Work to be completed
Using the records that appear below, write out exactly the lines from the one with "(group device), false, m', [])" through the one with "(d :: ds, all, m, ev ++ ev')", keeping both end lines.
-=-=-
(* ===== verification/EthercatHandle.v ===== *)
(** * EthercatHandle: the exchange cycle of the EtherCAT master

    plugins/adapter/ethercat/ethercat_handle.cc over the send queue of
    [EthercatQueue], and the check of the I/O map's size in
    ethercat_base_handle.cc.  What the EtherCAT library answers (the working counter
    of a cycle, the states of the slaves, the outcome of a reconfiguration) is an
    input of each step; what goes out on the wire is an event. *)
From stdpp Require Import base list numbers option gmap.
From Stdlib Require Import ZArith Lia.
From S2P Require Import Prelude Types EthercatBase EthercatQueue.
#[local] Open Scope Z_scope.
#[local] Open Scope cint_scope.

(** ** The size of the I/O map *)
Section IoMap.
(** The limits the library is built with. *)
Context (EC_MAXSLAVE : Z) (EC_MAXSM : nat).

(** The fields of [ec_slavet] that the check reads; [SM] holds the lengths. *)
Record Descriptor := mkDescriptor {
  SMtype : list Z;     (* uint8 *)
  SM : list Z;         (* uint16 SMlength *)
  mbx_l : Z;           (* uint16 *)
  mbx_rl : Z           (* uint16 *)
}.

Definition kEthercatMaxIoMapSize : Z := 1048576.

Definition CheckedAdd (value total : Z) : option Z :=
  if SIZE_MAX - value <? total then None else Some (total + value).

(** The loop over the sync managers of a slave. *)
Record Sums := mkSums { upper_bound : Z; has_outputs : bool; has_inputs : bool; has_pdo : bool }.

Definition sm_step (d : Descriptor) (sums : Sums) (sm : nat) : option Sums :=
  let type := byte_at (SMtype d) sm in
  if 4 <? type then None
  else if negb (type =? 3) && negb (type =? 4) then Some sums
  else
    let length := byte_at (SM d) sm in
    if length =? 0 then None
    else
      total ← CheckedAdd length (upper_bound sums);
      Some (mkSums total (has_outputs sums || (type =? 3)) (has_inputs sums || (type =? 4)) true).

Fixpoint fold_option {S A} (f : S -> A -> option S) (s : S) (l : list A) : option S :=
  match l with
  | [] => Some s
  | a :: l => s ← f s a; fold_option f s l
  end.

Definition slave_step (sums : Sums) (d : Descriptor) : option Sums :=
  sums ← fold_option (sm_step d) (mkSums (upper_bound sums) false false (has_pdo sums)) (seq 0 EC_MAXSM);
  let alignment_bytes := Z.b2z (has_outputs sums) + Z.b2z (has_inputs sums) in
  let mailbox_status := if negb (mbx_l d =? 0) || negb (mbx_rl d =? 0) then 1 else 0 in
  total ← CheckedAdd alignment_bytes (upper_bound sums);
  total ← CheckedAdd mailbox_status total;
  if kEthercatMaxIoMapSize <? total then None
  else Some (mkSums total (has_outputs sums) (has_inputs sums) (has_pdo sums)).

(** [slavelist] holds the descriptors of the slaves [1 .. slavecount]. *)
Definition ComputeEthercatIoMapUpperBound (slavecount : Z) (slavelist : list Descriptor)
    : option Z :=
  if (slavecount <=? 0) || (EC_MAXSLAVE <=? slavecount) then None
  else
    sums ← fold_option slave_step (mkSums 0 false false false) slavelist;
    if negb (has_pdo sums) || (upper_bound sums =? 0) then None else Some (upper_bound sums).

Definition IsEthercatMappedSizeValid (mapped_bytes capacity : Z) : bool :=
  (0 <? mapped_bytes) && (mapped_bytes <=? capacity).
End IoMap.

(** ** The state of the master *)

Definition EC_STATE_NONE : Z := 0.
Definition EC_STATE_PRE_OP : Z := 2.
Definition EC_STATE_SAFE_OP : Z := 4.
Definition EC_STATE_OPERATIONAL : Z := 8.
Definition EC_STATE_ACK : Z := 16.
Definition EC_STATE_ERROR : Z := 16.
Definition kWkcErrorPeriod : Z := 100.
Definition kWkcErrorMax : Z := 20.

Record Device := mkDevice { dstate : Z; islost : bool; group : Z }.

(** The fields of [EthercatHandle] that a cycle uses; [queue] is its base class,
    [devices] the slave list of the library's context, whose first group is
    [current_group_]. *)
Record Master := mkMaster {
  queue : Handle;
  running : bool;
  in_operational : bool;
  slaves_operational : bool;
  docheckstate : bool;
  wkc : Z;
  expected_wkc : Z;
  wkc_error_count : Z;
  wkc_error_iteration : Z;
  devices : list Device
}.
Definition current_group : Z := 0.

Definition with_queue (h : Handle) (m : Master) : Master :=
  mkMaster h (running m) (in_operational m) (slaves_operational m) (docheckstate m) (wkc m)
    (expected_wkc m) (wkc_error_count m) (wkc_error_iteration m) (devices m).
Definition with_link (r i s : bool) (m : Master) : Master :=
  mkMaster (queue m) r i s (docheckstate m) (wkc m) (expected_wkc m) (wkc_error_count m)
    (wkc_error_iteration m) (devices m).
Definition with_wkc (w count iteration : Z) (m : Master) : Master :=
  mkMaster (queue m) (running m) (in_operational m) (slaves_operational m) (docheckstate m) w
    (expected_wkc m) count iteration (devices m).
Definition with_devices (check : bool) (ds : list Device) (m : Master) : Master :=
  mkMaster (queue m) (running m) (in_operational m) (slaves_operational m) check (wkc m)
    (expected_wkc m) (wkc_error_count m) (wkc_error_iteration m) ds.

Definition Ok (m : Master) : bool := running m && in_operational m.

(** The log level of the queue is the only other thing it changes. *)
Definition DegradedHandler (m : Master) : Master := with_link (running m) false false m.

Definition RequestStop (m : Master) : Master := with_link false false (slaves_operational m) m.

Inductive Event :=
| Sent (outputs : list (option (list Z)))
| Received (messages : MotorMessages)
| Requested (slave : nat) (state : Z).

(** ** [Send] *)
Definition Send (enqueue : Handle -> Handle) (m : Master) : Master :=
  if negb (running m) then m
  else if (length (devices m) =? 0)%nat then m
  else with_queue (enqueue (queue m)) m.

(** ** [CheckState] *)

(** What the library does for one slave that is not operational: the result of
    [reconfigure], the state it finds, the result of [recover], and whether the
    master was stopped meanwhile (a watchdog that cannot be restored stops it). *)
Record Reaction := mkReaction {
  reconfigured : Z;
  found_state : Z;
  recovered : bool;
  stops : bool
}.

(** One round of the loop over the slaves: the device afterwards, the master, the
    flag [all_operational] and the state written to the slave. *)
Definition check_device (slave : nat) (reaction : Reaction) (device : Device)
    (all_operational : bool) (m : Master) : Device * bool * Master * list Event :=
  if negb (group device =? current_group) then (device, all_operational, m, [])
  else if dstate device =? EC_STATE_OPERATIONAL
  then (mkDevice (dstate device) false (group device), all_operational, m, [])
  else
    let m := if in_operational m then DegradedHandler m else m in
    let m' := if stops reaction then RequestStop m else m in
    if dstate device =? EC_STATE_SAFE_OP + EC_STATE_ERROR then
      let state := EC_STATE_SAFE_OP + EC_STATE_ACK in
      (mkDevice state (islost device) (group device), false, m, [Requested slave state])
    else if dstate device =? EC_STATE_SAFE_OP then
      let state := EC_STATE_OPERATIONAL in
      (mkDevice state (islost device) (group device), false, m, [Requested slave state])
    else if EC_STATE_NONE <? dstate device then
      (mkDevice (dstate device)
         (if EC_STATE_PRE_OP <=? reconfigured reaction then false else islost device)
         (group device), false, m', [])
    else
      let state := found_state reaction in
      (mkDevice state
         (if state =? EC_STATE_NONE then negb (recovered reaction) else islost device)
         (group device), false, if state =? EC_STATE_NONE then m' else m, []).

Fixpoint check_devices (slave : nat) (reactions : list Reaction) (ds : list Device)
    (all_operational : bool) (m : Master) : list Device * bool * Master * list Event :=
  match ds, reactions with
  | d :: ds, reaction :: reactions =>
      if running m then
        let '(d, all, m, ev) := check_device slave reaction d all_operational m in
        let '(ds, all, m, ev') := check_devices (S slave) reactions ds all m in
        (d :: ds, all, m, ev ++ ev')
      else (d :: ds, all_operational, m, [])
  | _, _ => (ds, all_operational, m, [])
  end.

(** [states] are the slaves' states that [read_state] has found. *)
Definition CheckState (state_result : Z) (states : list Z) (reactions : list Reaction)
    (m : Master) : Master * list Event :=
  if negb (running m) then (m, [])
  else
    let ds := zip_with (fun s d => mkDevice s (islost d) (group d)) states (devices m) in
    let all_operational := (EC_STATE_NONE <? state_result) && negb (length (devices m) =? 0)%nat in
    let m := if negb all_operational && in_operational m then DegradedHandler m else m in
    let '(ds, all_operational, m, ev) := check_devices 1 reactions ds all_operational m in
    (with_devices (negb all_operational) ds
       (with_link (running m) (in_operational m) all_operational m), ev).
-=-=-
Final answer
         (group device), false, m', [])
    else
      let state := found_state reaction in
      (mkDevice state
         (if state =? EC_STATE_NONE then negb (recovered reaction) else islost device)
         (group device), false, if state =? EC_STATE_NONE then m' else m, []).

Fixpoint check_devices (slave : nat) (reactions : list Reaction) (ds : list Device)
    (all_operational : bool) (m : Master) : list Device * bool * Master * list Event :=
  match ds, reactions with
  | d :: ds, reaction :: reactions =>
      if running m then
        let '(d, all, m, ev) := check_device slave reaction d all_operational m in
        let '(ds, all, m, ev') := check_devices (S slave) reactions ds all m in
        (d :: ds, all, m, ev ++ ev')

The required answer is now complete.